Learning from Knowledge Graphs: Neural Fine-Grained Entity Typing with Copy-Generation Networks

Entropy (Basel). 2022 Jul 11;24(7):964. doi: 10.3390/e24070964.

Abstract

Fine-grained entity typing (FET) aims to identify the semantic type of an entity in a plain text, which is a significant task for downstream natural language processing applications. However, most existing methods neglect rich known typing information about these entities in knowledge graphs. To address this issue, we take advantage of knowledge graphs to improve fine-grained entity typing through the use of a copy mechanism.
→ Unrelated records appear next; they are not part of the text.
(* ===== verification/FlowStore.v ===== *)
(** * internal/statedb/statedb.go and par.go: single-use protocol state

    OAuth states, authorization codes, pushed requests, flow credentials, verified
    upstream credentials, and the cleanup of expired rows. *)

From S2P Require Import Prelude Runtime ReplayCache Schema RefreshToken RefreshStore.

Section Flows.
Context `{Env}.

Definition SaveState (state : State.OAuthState) : World -> option error * World := run (
  sql_db (fun s => if is_some (oauth_states s !! State.StateToken state) then None
                   else Some (tt, s <| oauth_states :=
                          <[State.StateToken state := state]> (oauth_states s) |>))
         (Some (Wrapped "failed to save state" ErrSQL)) ;;
  mret None).

(** [DELETE ... WHERE key AND p RETURNING ...] *)
Definition delete_returning {A} (table : Tables -> gmap string A)
    (put : gmap string A -> Tables -> Tables) (k : string) (p : A -> bool) : stmt (option A) :=
  fun s => match table s !! k with
           | Some a => if p a then Some (Some a, put (delete k (table s)) s) else Some (None, s)
           | None => Some (None, s)
           end.

Definition GetAndDeleteState (stateToken : string)
  : World -> (option State.OAuthState * option error) * World := run (
  now ← now_;
  row ← sql_db (delete_returning oauth_states (fun m s => s <| oauth_states := m |>) stateToken
                  (fun st => now <=? State.ExpiresAt st))
          (None, Some (Wrapped "consume state" ErrSQL));
  match row with
  | None => return_ (None, Some (Errorf "state token not found, expired, or already used"))
  | Some st =>
      now ← now_;
      return_if (after now (State.ExpiresAt st)) (None, Some (Errorf "state token has expired")) ;;
      mret (Some st, None)
  end).

Definition PeekState (stateToken : string)
  : World -> (option State.OAuthState * option error) * World := run (
  row ← sql_db (select (fun s => oauth_states s !! stateToken))
          (None, Some (Wrapped "failed to retrieve state" ErrSQL));
  match row with
  | None => return_ (None, Some (Errorf "state token not found or already used"))
  | Some st =>
      now ← now_;
      return_if (after now (State.ExpiresAt st)) (None, Some (Errorf "state token has expired")) ;;
      mret (Some st, None)
  end).

(** The upsert keeps a local verification: [MAX] on SQLite, [OR] on PostgreSQL. *)
Definition SaveCredential (connectorID subject email : string) (local : bool) (verifiedAt : time)
  : World -> option error * World := run (
  sql_db (update (fun s =>
            let k := (connectorID, subject, email) in
            let kept := match upstream_credentials s !! k with
                        | Some u => u_local_verified u
                        | None => false
                        end in
            s <| upstream_credentials :=
                   <[k := {| u_verified_at := verifiedAt; u_local_verified := kept || local |}]>
                     (upstream_credentials s) |>))
         (Some (Wrapped "failed to save upstream credential" ErrSQL)) ;;
  mret None).

(** [(exists, local, err)]. *)
Definition CredentialVerified (connectorID subject email : string)
  : World -> (bool * bool * option error) * World := run (
  row ← sql_db (select (fun s => upstream_credentials s !! (connectorID, subject, email)))
          (false, false, Some ErrSQL);
  match row with
  | None => mret (false, false, None)
  | Some u => mret (true, u_local_verified u, None)
  end).

Definition SaveAuthCode (code : Code.AuthCode) : World -> option error * World := run (
  sql_db (fun s => if is_some (auth_codes s !! Code.Code code) then None
                   else Some (tt, s <| auth_codes := <[Code.Code code := code]> (auth_codes s) |>))
         (Some (Wrapped "failed to save auth code" ErrSQL)) ;;
  mret None).

Definition PeekAuthCode (codeStr : string) (now : time)
  : World -> (option Code.AuthCode * option error) * World := run (
  row ← sql_db (select (fun s => auth_codes s !! codeStr))
          (None, Some (Wrapped "peek authorization code" ErrSQL));
  match row with
  | None => return_ (None, Some ErrInvalidGrant)
  | Some code =>
      return_if (negb (before now (Code.ExpiresAt code))) (None, Some ErrInvalidGrant) ;;
      mret (Some code, None)
  end).

Definition GetAndDeleteAuthCode (codeStr : string)
  : World -> (option Code.AuthCode * option error) * World := run (
  now ← now_;
  row ← sql_db (delete_returning auth_codes (fun m s => s <| auth_codes := m |>) codeStr
                  (fun c => now <=? Code.ExpiresAt c))
          (None, Some (Wrapped "consume authorization code" ErrSQL));
  match row with
  | None => return_ (None, Some (Errorf "authorization code not found, expired, or already used"))
  | Some code =>
      now ← now_;
      return_if (after now (Code.ExpiresAt code))
        (None, Some (Errorf "authorization code has expired")) ;;
      mret (Some code, None)
  end).

(** ** Flow credentials (refresh.go) *)

(** Stores a credential, or relabels it: the predecessor goes in the same transaction.
    The expiry is written in [zone]. *)
Definition SaveFlowCredential (from to clientID connectorID nonce ciphertext : string) (expires : time)
    (zone : zone)
  : World -> option error * World :=
  let broken op := Some (Wrapped op ErrSQL) in
  run (
  begin_tx (broken "begin flow credential") ;;
  when (negb (is_empty from))
    (sql_tx (update (fun s => s <| flow_credentials := delete from (flow_credentials s) |>))
       (broken "delete predecessor credential")) ;;
  sql_tx (update (fun s => s <| flow_credentials :=
            <[to := {| f_client_id := clientID; f_connector_id := connectorID; f_nonce := nonce;
                       f_ciphertext := ciphertext; f_expires_at := expires; f_zone := zone |}]>
              (flow_credentials s) |>))
    (broken "save flow credential") ;;
  commit_tx (broken "commit flow credential") ;;
  mret None).

(** [now] is in UTC. *)
Definition LoadFlowCredential (flowID clientID connectorID : string) (now : time)
  : World -> (string * string * option error) * World := run (
  row ← sql_db (select (fun s => flow_credentials s !! flowID))
          ("", "", Some (Wrapped "load flow credential" ErrSQL));
  match row with
  | Some f =>
      if (f_client_id f =? clientID)%string && (f_connector_id f =? connectorID)%string
         && written_before UTC now (f_zone f) (f_expires_at f)
      then mret (f_nonce f, f_ciphertext f, None)
      else return_ ("", "", Some ErrInvalidGrant)
  | None => return_ ("", "", Some ErrInvalidGrant)
  end).

(** ** Pushed authorization requests (par.go) *)

Definition SavePushedRequest (p : Pushed.PushedRequest) : World -> option error * World := run (
  sql_db (fun s => if is_some (pushed_requests s !! Pushed.RequestURI p) then None
                   else Some (tt, s <| pushed_requests :=
                          <[Pushed.RequestURI p := p]> (pushed_requests s) |>))
         (Some (Wrapped "save pushed request" ErrSQL)) ;;
  mret None).

Definition ConsumePushedRequest (requestURI clientID : string) (now : time)
  : World -> (option Pushed.PushedRequest * option error) * World := run (
  row ← sql_db (delete_returning pushed_requests (fun m s => s <| pushed_requests := m |>) requestURI
                  (fun p => (Pushed.ClientID p =? clientID)%string && (now <? Pushed.ExpiresAt p)))
          (None, Some (Wrapped "consume pushed request" ErrSQL));
  match row with
  | None => return_ (None, Some ErrInvalidGrant)
  | Some p => mret (Some (p <| Pushed.RequestURI := requestURI |>), None)
  end).
End Flows.

(** ** Cleanup

    Each statement deletes at most 500 rows that satisfy its predicate.  SQL leaves
    open which; the model takes them in the order of [map_to_list], and the theorems
    use only that they satisfy the predicate. *)
Section Cleanup.
Context `{Env}.

Definition batch_size : nat := 500.

(** The keys of an eligible batch. *)
Definition eligible {A} (p : A -> bool) (m : gmap string A) : list string :=
  take batch_size ((filter (fun kv => Is_true (p kv.2)) (map_to_list m)).*1).

Definition delete_batch {A} (p : A -> bool) (m : gmap string A) : gmap string A :=
  foldr delete m (eligible p m).

Definition deleteExpiredBatch (f : Tables -> Tables) : World -> option error * World := run (
  sql_db (update f) (Some ErrSQL) ;;
  mret None).

(** Deleting a grant cascades to its tokens and actions. *)
Definition delete_grants (p : GrantRow -> bool) (s : Tables) : Tables :=
  let gone := eligible p (refresh_grants s) in
  s <| refresh_grants := foldr delete (refresh_grants s) gone |>
    <| refresh_tokens := filter (fun kv => t_sid kv.2 ∉ gone) (refresh_tokens s) |>
    <| grant_actions := filter (fun kv => a_sid kv.2 ∉ gone) (grant_actions s) |>.

(** The first [k] entries satisfying [p] go. *)
Fixpoint delete_first {A} (k : nat) (p : A -> bool) (l : list A) : list A :=
  match l with
  | [] => []
  | x :: l' => if p x
               then match k with O => x :: l' | S k' => delete_first k' p l' end
               else x :: delete_first k p l'
  end.

Definition cleanupPARRequests (now : time) : World -> option error * World := run (
  sql_db (update (fun s => s <| pushed_requests :=
            delete_batch (fun p => Pushed.ExpiresAt p <? now) (pushed_requests s) |>))
    (Some (Wrapped "clean PAR requests" ErrSQL)) ;;
  mret None).

(** Errors are only logged. *)
Definition cleanupProtocolState (now : time) : World -> unit * World := run (
  call (cleanupPARRequests now) ;; mret tt).

(** [now] is in the local zone, as are the expiries it is compared with, but for those of
    the actions, which are in UTC, and of the credentials, which are in either.  The
    absolute expiry of a family is in the local zone: it is counted from [AuthTime], the
    local [time.Now] of the authorization request. *)
Definition cleanupExpiredAtContext (now : time) : World -> unit * World := run (
  call (deleteExpiredBatch (fun s => s <| oauth_states :=
          delete_batch (fun st => State.ExpiresAt st <? now) (oauth_states s) |>)) ;;
  call (deleteExpiredBatch (fun s => s <| auth_codes :=
          delete_batch (fun c => Code.ExpiresAt c <? now) (auth_codes s) |>)) ;;
  call (deleteExpiredBatch (fun s => s <| otp_challenges :=
          delete_batch (fun o => o_expires_at o <? now) (otp_challenges s) |>)) ;;
  call (deleteExpiredBatch (fun s => s <| otp_sends :=
          delete_first batch_size (fun x => x.2 <? add now (- hour)) (otp_sends s) |>)) ;;
  call (deleteExpiredBatch (fun s => s <| grant_actions :=
          delete_batch (fun a => negb (written_before Local now UTC (a_expires_at a)))
            (grant_actions s) |>)) ;;
  call (deleteExpiredBatch (fun s => s <| identity_selections :=
          delete_batch (fun x => s_expires_at x <=? now) (identity_selections s) |>)) ;;
  call (deleteExpiredBatch (fun s => s <| flow_credentials :=
          delete_batch (fun f => negb (written_before Local now (f_zone f) (f_expires_at f)))
            (flow_credentials s) |>)) ;;
  call (deleteExpiredBatch (delete_grants (fun g => g_absolute_expires_at g <=? now))) ;;
  mret tt).

Definition cleanupExpiredAt (now : time) : World -> unit * World := run (
  call (cleanupProtocolState now) ;;
  call (cleanupExpiredAtContext now) ;;
  mret tt).

(** The goroutine of a store, until it is cancelled: its ticks in their order, each with the
    time read. *)
Inductive cleanup_tick := Ordinary (now : time) | Protocol (now : time).
Fixpoint cleanupExpired (ticks : list cleanup_tick) : World -> unit * World := run (
  match ticks with
  | [] => mret tt
  | Ordinary now :: ticks => call (cleanupExpiredAtContext now) ;; call (cleanupExpired ticks)
  | Protocol now :: ticks => call (cleanupProtocolState now) ;; call (cleanupExpired ticks)
  end).
End Cleanup.
(* ===== verification/RefreshSpec.v ===== *)
(** * The contract of the refresh family operations

    What each transaction of RefreshStore.v does to the tables, as one function from
    the tables to the result and the new tables, and the theorems that the
    transactions implement it atomically: under any pattern of database failures an
    operation either returns the specified result and leaves the specified tables,
    or reports the failure and leaves the tables untouched. *)

From S2P Require Import Prelude Runtime Base64 ReplayCache Schema RefreshToken RefreshStore.
Import Grant Material.

(** ** Row changes *)

Definition put_grant (sid : string) (g : GrantRow) (s : Tables) : Tables :=
  s <| refresh_grants := <[sid := g]> (refresh_grants s) |>.
Definition put_token (h : string) (t : TokenRow) (s : Tables) : Tables :=
  s <| refresh_tokens := <[h := t]> (refresh_tokens s) |>.
Definition consumed (now : time) (replacement : string) (t : TokenRow) : TokenRow :=
  t <| t_consumed_at := Some now |> <| t_replacement_hash := Some replacement |>.

Lemma grants_put_grant sid g s : refresh_grants (put_grant sid g s) = <[sid := g]> (refresh_grants s).
Proof. done. Qed.
Lemma tokens_put_grant sid g s : refresh_tokens (put_grant sid g s) = refresh_tokens s.
Proof. done. Qed.
Lemma grants_put_token h t s : refresh_grants (put_token h t s) = refresh_grants s.
Proof. done. Qed.
Lemma tokens_put_token h t s : refresh_tokens (put_token h t s) = <[h := t]> (refresh_tokens s).
Proof. done. Qed.
Lemma put_grant_id sid g s : refresh_grants s !! sid = Some g -> put_grant sid g s = s.
Proof. intros Hg. unfold put_grant. cbn. rewrite insert_id by done. by destruct s. Qed.
Lemma put_grant_put_token sid g h t s :
  put_grant sid g (put_token h t s) = put_token h t (put_grant sid g s).
Proof. done. Qed.

Lemma grants_drop_code k s : refresh_grants (drop_code k s) = refresh_grants s.
Proof. done. Qed.
Lemma tokens_drop_code k s : refresh_tokens (drop_code k s) = refresh_tokens s.
Proof. done. Qed.
Lemma codes_put_grant sid g s : auth_codes (put_grant sid g s) = auth_codes s.
Proof. done. Qed.
Lemma codes_put_token h t s : auth_codes (put_token h t s) = auth_codes s.
Proof. done. Qed.

Create Rewrite HintDb tables.
#[export] Hint Rewrite grants_put_grant tokens_put_grant grants_put_token tokens_put_token
  grants_drop_code tokens_drop_code codes_put_grant codes_put_token @lookup_insert_eq : tables.
#[export] Hint Rewrite @lookup_insert_ne using congruence : tables.

(** ** Inversion of the statements *)

Lemma select_inv {A} (f : Tables -> A) s a s' : select f s = Some (a, s') -> a = f s /\ s' = s.
Proof. by intros [= <- <-]. Qed.

Lemma update_inv (f : Tables -> Tables) s a s' : update f s = Some (a, s') -> s' = f s.
Proof. by intros [= _ <-]. Qed.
Specifically, we propose a novel deep neural model called CopyFet for FET via a copy-generation mechanism. CopyFet can integrate two operations: (i) the regular way of making type inference from the whole type set in the generation model; (ii) the new copy mechanism which can identify the semantic type of a mention with reference to the type-copying vocabulary from a knowledge graph in the copy model. Despite its simplicity, this mechanism proves to be powerful since extensive experiments show that CopyFet outperforms state-of-the-art methods in FET on two benchmark datasets (FIGER (GOLD) and BBN). For example, CopyFet achieves the new state-of-the-art score of 76.4% and 83.6% on the accuracy metric in FIGER (GOLD) and BBN, respectively.

Keywords: copy-generation networks; cross-entropy; fine-grained entity typing; knowledge graphs.